It is ruthless, but it ensures that the bathroom is never left empty just because the previous occupant vanished into the void.

The paranoia of leader election

The most critical use of this bathroom logic is something called Leader Election. This is the mechanism that keeps your kube-controller-manager and kube scheduler from turning into a bar fight.

You typically run multiple copies of these control plane components for redundancy. However, you absolutely cannot have five different schedulers trying to assign the same pod to five different nodes simultaneously. That would be like having five conductors trying to lead the same orchestra. You do not get music; you get noise and a lot of angry musicians.

So, the replicas hold an election. But it is not a democratic vote with speeches and ballots. It is a race to grab the marker.

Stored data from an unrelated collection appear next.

Lemma generate_artifact_Some chunks metadata_paths html_title metadata_storage_path
    path_bytes :
  utf8_encode metadata_storage_path = Some path_bytes →
  generate_artifact sha256_hexdigest chunks metadata_paths html_title metadata_storage_path
  = mapM (artifact_of sha256_hexdigest metadata_paths html_title metadata_storage_path)
         chunks
  ∧ ∃ arts,
      generate_artifact sha256_hexdigest chunks metadata_paths html_title
        metadata_storage_path = Some arts
      ∧ Forall2 (λ c a, artifact_of sha256_hexdigest metadata_paths html_title
                          metadata_storage_path c = Some a) chunks arts.
Proof.
  intros Hpath. split; [done|]. unfold generate_artifact.
  assert (∃ arts, Forall2 (λ c a, artifact_of sha256_hexdigest metadata_paths html_title
                                    metadata_storage_path c = Some a) chunks arts)
    as [arts Hall].
  { induction chunks as [|c chunks [arts Hall]]; [exists []; constructor|].
    eexists (_ :: arts). constructor; [by apply artifact_of_Some|done]. }
  exists arts. split; [by apply mapM_Some_2|done].
Qed.

Lemma contains_char_false c s : Py.contains [c] s = false → c ∉ s.
Proof.
  induction s as [|d s IH]; simpl; [intros _ ?%elem_of_nil; done|].
  destruct (N.eqb_spec c d) as [->|Hcd]; simpl; [done|].
  intros Hs [->|Hin]%elem_of_cons; [done|]. by apply IH.
Qed.

(** X13.  [generate_artifact] fails only on a storage path that cannot be
    encoded as UTF-8, and then only when there is a chunk to process: the
    text it hashes for the chunk id is ASCII and always encodes.  When it
    returns, it returns one artifact per chunk, in the order of the
    chunks; the artifact carries the URL and text of its chunk, the title
    and the categories; its name contains no slash and is the end of the
    URL, or [unknown] for an empty URL; and its parent id decodes, as
    base64, to the bytes of the storage path. *)
Theorem generate_artifact_fields chunks metadata_paths html_title metadata_storage_path :
  (generate_artifact sha256_hexdigest chunks metadata_paths html_title
     metadata_storage_path = None
   ↔ chunks ≠ [] ∧ utf8_encode metadata_storage_path = None)
  ∧ ∀ arts,
      generate_artifact sha256_hexdigest chunks metadata_paths html_title
        metadata_storage_path = Some arts →
      length arts = length chunks
      ∧ ∀ i a, arts !! i = Some a →
          ∃ c, chunks !! i = Some c
               ∧ title a = html_title
               ∧ location a = url c
               ∧ Utils.chunk a = Chunking.chunk c
               ∧ category a = metadata_paths
               ∧ (47 ∉ name a)
               ∧ ((url c = [] ∧ name a = u "unknown")
                  ∨ (url c ≠ [] ∧ ∃ pre, url c = pre ++ name a))
               ∧ ∃ path_bytes,
                   utf8_encode metadata_storage_path = Some path_bytes
                   ∧ Codec.b64decode (parent_id a) = Codec.Ok path_bytes.
Proof.
  destruct (utf8_encode metadata_storage_path) as [path_bytes|] eqn:Hpath.
  - destruct (generate_artifact_Some chunks metadata_paths html_title _ _ Hpath)
      as (_ & arts & Harts & Hall).
    rewrite Harts. split; [split; [done|by intros [_ ?]]|].
    intros ? [= <-]. split; [symmetry; by eapply Forall2_length|].
    intros i a Hi.
    destruct (Forall2_lookup_r _ _ _ _ _ Hall Hi) as (c & Hc & Hca).
    rewrite (artifact_of_Some _ _ _ _ _ Hpath) in Hca. injection Hca as <-.
    exists c. simpl. repeat split; try done.
    + destruct (bool_decide (url c = [])); [by apply contains_char_false|].
      apply contains_char_false. by apply split_last_spec.
    + destruct (bool_decide_reflect (url c = [])) as [He|Hne]; [by left|].
      right. split; [done|]. by apply split_last_spec.
    + exists path_bytes. split; [done|apply b64decode_b64encode].
  - split.
    + destruct chunks as [|c chunks]; [by split; [|intros [? _]]|].
      split; [done|]. intros _. unfold generate_artifact. csimpl.
      by rewrite artifact_of_None.
    + intros arts. destruct chunks as [|c chunks].
      * intros [= <-]. split; [done|]. by intros i a ?.
      * unfold generate_artifact. csimpl. by rewrite artifact_of_None.
Qed.

(** X14.  Within one document no two chunk ids are the digest of the
    same bytes: where positions increase strictly along the chunks, as
    they do along the list the quality filter returns, the byte strings
    [generate_artifact] hands to SHA-256 are pairwise distinct. *)
Theorem chunk_ids_hash_distinct_inputs chunks metadata_paths html_title
    metadata_storage_path arts :
  (∀ i j c d, (i < j)%nat → chunks !! i = Some c → chunks !! j = Some d →
              (position c < position d)%nat) →
  generate_artifact sha256_hexdigest chunks metadata_paths html_title
    metadata_storage_path = Some arts →
  ∃ inputs, NoDup inputs ∧ chunk_id <$> arts = sha256_hexdigest <$> inputs.
Proof.
  intros Hinc Harts.
  destruct (utf8_encode metadata_storage_path) as [path_bytes|] eqn:Hpath.
  - destruct (generate_artifact_Some chunks metadata_paths html_title _ _ Hpath)
      as (_ & arts' & Harts' & Hall).
    rewrite Harts in Harts'. injection Harts' as <-.
    set (input := λ c : positioned_chunk,
           Codec.byte_of <$> (Codec.b64encode path_bytes ++ str_of_nat (position c))).
    exists (input <$> chunks). split.
    + apply NoDup_alt. intros i j x Hi Hj.
      rewrite list_lookup_fmap in Hi, Hj.
      destruct (chunks !! i) as [c|] eqn:Hc; [|done].
      destruct (chunks !! j) as [d|] eqn:Hd; [|done].
      simpl in Hi, Hj. injection Hi as <-. injection Hj as Heq.
      apply ascii_bytes_inj in Heq.
      * apply app_inv_head, str_of_nat_inj in Heq.
        destruct (Nat.lt_trichotomy i j) as [Hlt|[?|Hlt]]; [|done|].
        -- specialize (Hinc i j c d Hlt Hc Hd). lia.
        -- specialize (Hinc j i d c Hlt Hd Hc). lia.
      * apply Forall_app. split; [apply b64encode_ascii|].
        apply digits_ascii, str_of_nat_digits.
      * apply Forall_app. split; [apply b64encode_ascii|].
        apply digits_ascii, str_of_nat_digits.
    + clear Hinc Harts. induction Hall as [|c a chunks arts Hca _ IH]; [done|].
      csimpl. rewrite IH. f_equal.
      rewrite (artifact_of_Some _ _ _ _ _ Hpath) in Hca. by injection Hca as <-.
  - destruct chunks as [|c chunks].
    + injection Harts as <-. exists []. split; [constructor|done].
    + unfold generate_artifact in Harts. csimpl in Harts.
      by rewrite artifact_of_None in Harts.
Qed.

End Artifacts.

(** ** UTF-8: what [str.encode] writes, [bytes.decode] reads back *)
Section Utf8.
Context `{libs : Collaborators}.

Import Utils.

Local Arguments N.eqb : simpl never.
Local Arguments N.ltb : simpl never.
Local Arguments N.leb : simpl never.
Local Arguments N.div : simpl never.
Local Arguments N.modulo : simpl never.
Local Arguments N.mul : simpl never.
Local Arguments N.add : simpl never.
Local Arguments N.sub : simpl never.

Local Ltac euclid := zify; Z.to_euclidean_division_equations; lia.

Local Ltac compare :=
  repeat match goal with
         | |- context [N.eqb ?a ?b] =>
           destruct (N.eqb_spec a b); [try (exfalso; euclid)|try (exfalso; euclid)]
         | |- context [N.ltb ?a ?b] =>
           destruct (N.ltb_spec a b); [try (exfalso; euclid)|try (exfalso; euclid)]
         | |- context [N.leb ?a ?b] =>
           destruct (N.leb_spec a b); [try (exfalso; euclid)|try (exfalso; euclid)]
         end; cbn [andb orb negb].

The moment the controllers start up, they all rush toward the Lease object. The first one to write its name in the holderIdentity field becomes the Leader. The others, the candidates, do not go home. They stand in the corner, staring at the Lease, refreshing the page every two seconds, waiting for the Leader to fail.

There is something deeply human about this setup. The backup replicas are not “supporting” the leader. They are jealous understudies watching the lead actor, hoping he breaks a leg so they can take center stage.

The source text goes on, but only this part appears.